Secondly, I refer to a visit to the hospital. I have the greatest respect for public nursing and public medicine. I refer particularly to units five and six of Merlin Park University Hospital. Again, this concerns management pre-empting and learning from claims. I refer to a report of a visit by the Health Information and Quality Authority, HIQA, in December and January. I will not quote it because my time is limited. During the inspection, the inspectorate sought written assurance that the water supply was safe for use, but this was not provided. I remind witnesses that this is a hospital. The report refers to inadequate signage relating to water. I will not go into it. I have the greatest respect for both units. Like other members, I have made so many representations to get people in there. I have only mentioned one of the factors that have been highlighted. There are many more. It is no reflection on the staff; it is a reflection on management. It seems to have failed to act.

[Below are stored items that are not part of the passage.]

(* ===== verification/TransitionSpec.v ===== *)
(** * The accounts of a message: what a transition costs, takes and returns

    The intrinsic gas is the exact sum of its parts, or an overflow error; a message that
    does not pass the checks leaves the state and the gas pool as they were; a message
    that is applied pays for the gas it used, and its transition creates no value. *)

From S2P Require Import Prelude Deps GoStd ExtState Fees Predicate Transition.
Import extstate predicate core.

Module corespec.

(** ** Intrinsic gas *)

Section Intrinsic.
Context {SM : SafeMath} {SMs : SafeMathSpec SM} {Ctx : Type}.
Implicit Types rules : Rules Ctx.

(** The cost of an entry of the access list: the price of its address and keys, or what the
    predicater asks. *)
Definition tuple_cost rules (t : AccessTuple) (c : Z) : Prop :=
  match Predicaters rules !! AT_Address t with
  | None => c = TxAccessListAddressGas + Z.of_nat (length (StorageKeys t)) * TxAccessListStorageKeyGas
  | Some p => PredicateGas p (HashSliceToBytes (StorageKeys t)) = Ok c
  end /\ is_u64 c.

Definition base_cost (creation : bool) rules : Z :=
  if creation && IsHomestead rules then 53000 else 21000.
Definition byte_cost rules (b : byte) : Z :=
  if bool_decide (b = Byte.x00) then 4 else if IsIstanbul rules then 16 else 68.
Definition word_cost (creation : bool) rules (len : nat) : Z :=
  if creation && IsShanghai rules then 2 * ((Z.of_nat len + 31) / 32) else 0.

Definition sum (l : list Z) : Z := foldr Z.add 0 l.

Definition intrinsic_cost (data : list byte) (costs : list Z) (creation : bool) rules : Z :=
  base_cost creation rules + sum (byte_cost rules <$> data) + word_cost creation rules (length data) + sum costs.

Definition bounded (gas : Z) : result Z :=
  if gas <=? MaxUint64 then Ok gas else Err ErrGasUintOverflow.

Lemma addGas_bounded gas more : is_u64 gas -> is_u64 more -> addGas gas more = bounded (gas + more).
Proof.
  intros Hg Hm. unfold addGas, bounded. case_test.
  - by rewrite SafeAdd_ok.
  - pose proof (SafeAdd_overflow gas more Hg Hm) as Ho.
    destruct (SafeAdd gas more) as [t o]. cbn in Ho. rewrite Ho by lia. done.
Qed.

Lemma chargeGas_bounded gas price n :
  is_u64 gas -> 0 < price -> 0 <= n -> chargeGas gas price n = bounded (gas + n * price).
Proof.
  intros [Hg Hg'] Hp Hn. unfold chargeGas, bounded.
  pose proof (Z.mul_div_le (MaxUint64 - gas) price Hp).
  pose proof (Z.mul_succ_div_gt (MaxUint64 - gas) price Hp).
  assert (0 <= (MaxUint64 - gas) / price) by (apply Z.div_pos; unfold MaxUint64 in *; lia).
  do 2 case_test; try done; try (exfalso; nia).
  unfold MaxUint64 in *.
  rewrite (u64_small (n * price)) by (unfold is_u64; nia). by rewrite u64_small by (unfold is_u64; nia).
Qed.

Lemma bounded_cases gas : 0 <= gas ->
  (bounded gas = Ok gas /\ is_u64 gas) \/ (bounded gas = Err ErrGasUintOverflow /\ MaxUint64 < gas).
Proof. unfold bounded, is_u64, MaxUint64. case_test; [left|right]; (split; [done|lia]). Qed.

Lemma sum_nonneg l : Forall is_u64 l -> 0 <= sum l.
Proof. induction 1 as [|c l [Hc _] _ IH]; unfold sum in *; cbn; lia. Qed.

Lemma tuple_costs_u64 rules ts costs : Forall2 (tuple_cost rules) ts costs -> Forall is_u64 costs.
Proof. induction 1 as [|t c ts cs [_ Hc] _ IH]; constructor; done. Qed.

Lemma predicatedGas_bounded rules ts costs gas :
  Forall2 (tuple_cost rules) ts costs -> is_u64 gas ->
  predicatedGas rules ts gas = bounded (gas + sum costs).
Proof.
  intros Hc. revert gas. induction Hc as [|t c ts cs [Ht Hu] Hts IH]; intros gas Hg; cbn [predicatedGas].
  - destruct (bounded_cases (gas + 0)) as [[Hb _]|[_ Hb]]; cbn [sum foldr].
    + unfold is_u64 in Hg; lia.
    + rewrite Hb. f_equal. lia.
    + unfold is_u64, MaxUint64 in *; lia.
  - pose proof (sum_nonneg _ (tuple_costs_u64 _ _ _ Hts)) as Hs. cbn [sum foldr]. fold (sum cs).
    assert (Hstep : match Predicaters rules !! AT_Address t with
      | None => addGas gas (u64 (TxAccessListAddressGas +
                  u64 (u64 (Z.of_nat (length (StorageKeys t))) * TxAccessListStorageKeyGas)))
      | Some p => g ← PredicateGas p (HashSliceToBytes (StorageKeys t)); addGas gas g
      end = bounded (gas + c)).
    { destruct (Predicaters rules !! AT_Address t) as [p|].
      - rewrite Ht. cbn. by apply addGas_bounded.
      - unfold TxAccessListAddressGas, TxAccessListStorageKeyGas in *. unfold is_u64 in Hu.
        rewrite (u64_small (Z.of_nat _)) by (unfold is_u64; lia).
        rewrite (u64_small (_ * 1900)) by (unfold is_u64; lia).
        rewrite (u64_small (2400 + _)) by (unfold is_u64; lia). subst c. by apply addGas_bounded. }
    rewrite Hstep. destruct (bounded_cases (gas + c)) as [[-> Hu']|[-> Hu']].
    + unfold is_u64 in *; lia.
    + cbn. rewrite IH by done. by rewrite Z.add_assoc.
    + cbn. unfold bounded. case_test; [lia|done].
Qed.
(* ===== verification/Miner.v ===== *)
(** * The miner

    [miner/worker.go] and [miner/miner.go]: the environment of a block under construction, the
    transactions that are tried in it and the assembly of the block.

    Parameters: the pool ([core/txpool.TxPool]) by what it answers, the clock, the current
    block, geth's [state.StateDB] and EVM, and the removal of a sidecar. Not kept: the
    prefetcher, the logs, the event feed, the signer (whose sender is only logged). *)

From S2P Require Import Prelude Deps GoStd Lp176 ExtState Fees CustomTypes Header Consensus Predicate Transition Upgrades Processor Ordering.
Import extstate predicate core processor txpool ordering.

(** Assignments to the fields of a header. *)
Definition set_GasUsed (h : types.Header) (x : Z) : types.Header :=
  types.mkHeader (types.ParentHash h) (types.UncleHash h) (types.Coinbase h) (types.Root h) (types.TxHash h)
    (types.ReceiptHash h) (types.Bloom h) (types.Difficulty h) (types.Number h) (types.GasLimit h) x (types.Time h)
    (types.Extra h) (types.MixDigest h) (types.Nonce h) (types.BaseFee h) (types.BlobGasUsed h) (types.ExcessBlobGas h)
    (types.ParentBeaconRoot h) (types.ExtDataHash h) (types.ExtDataGasUsed h) (types.BlockGasCost h).
Definition set_BlobGasUsed (h : types.Header) (x : option Z) : types.Header :=
  types.mkHeader (types.ParentHash h) (types.UncleHash h) (types.Coinbase h) (types.Root h) (types.TxHash h)
    (types.ReceiptHash h) (types.Bloom h) (types.Difficulty h) (types.Number h) (types.GasLimit h) (types.GasUsed h) (types.Time h)
    (types.Extra h) (types.MixDigest h) (types.Nonce h) (types.BaseFee h) x (types.ExcessBlobGas h)
    (types.ParentBeaconRoot h) (types.ExtDataHash h) (types.ExtDataGasUsed h) (types.BlockGasCost h).

(** [types.Transaction.WithoutBlobTxSidecar] *)
Class SidecarLib := WithoutBlobTxSidecar : Transaction -> Transaction.

(** What the pool is asked for: [Pending], [Locals] and [GasTip]. *)
Record PendingFilter := mkPendingFilter {
  MinTip : Z;
  pf_BaseFee : option Z;
  pf_BlobFee : option Z;
  OnlyPlainTxs : bool;
  OnlyBlobTxs : bool
}.

Record TxPool := mkTxPool {
  Pending : PendingFilter -> gmap Address (list LazyTransaction);
  Locals : list Address;
  GasTip : Z
}.

Module miner.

Separate to that is another file I have mentioned many times. This is a file of letters from consultants who have written to us about the extraordinarily long waiting list. This is to do with money, not health. It is to do with the cost to the public purse that eventually arises when people are forced to sue or when people die prematurely and legal actions result. One correspondent told us that it is intolerable and that it is a regional crisis too big for management to address. I can hand any of this to the witnesses. The correspondent describes a catastrophic waiting list of almost 2,000 patients, which has been accumulating since the shortfall in infrastructure. That is not to mention the pain and suffering caused.

I will stick with that bad word, "money". People end up suffering more, which on top of all their pain and suffering costs the State more in the end, and we end up facing cases. I refer to risk assessment, acting on risk and identifying the problems on the ground. Capacity is the first item on the risk register for this hospital.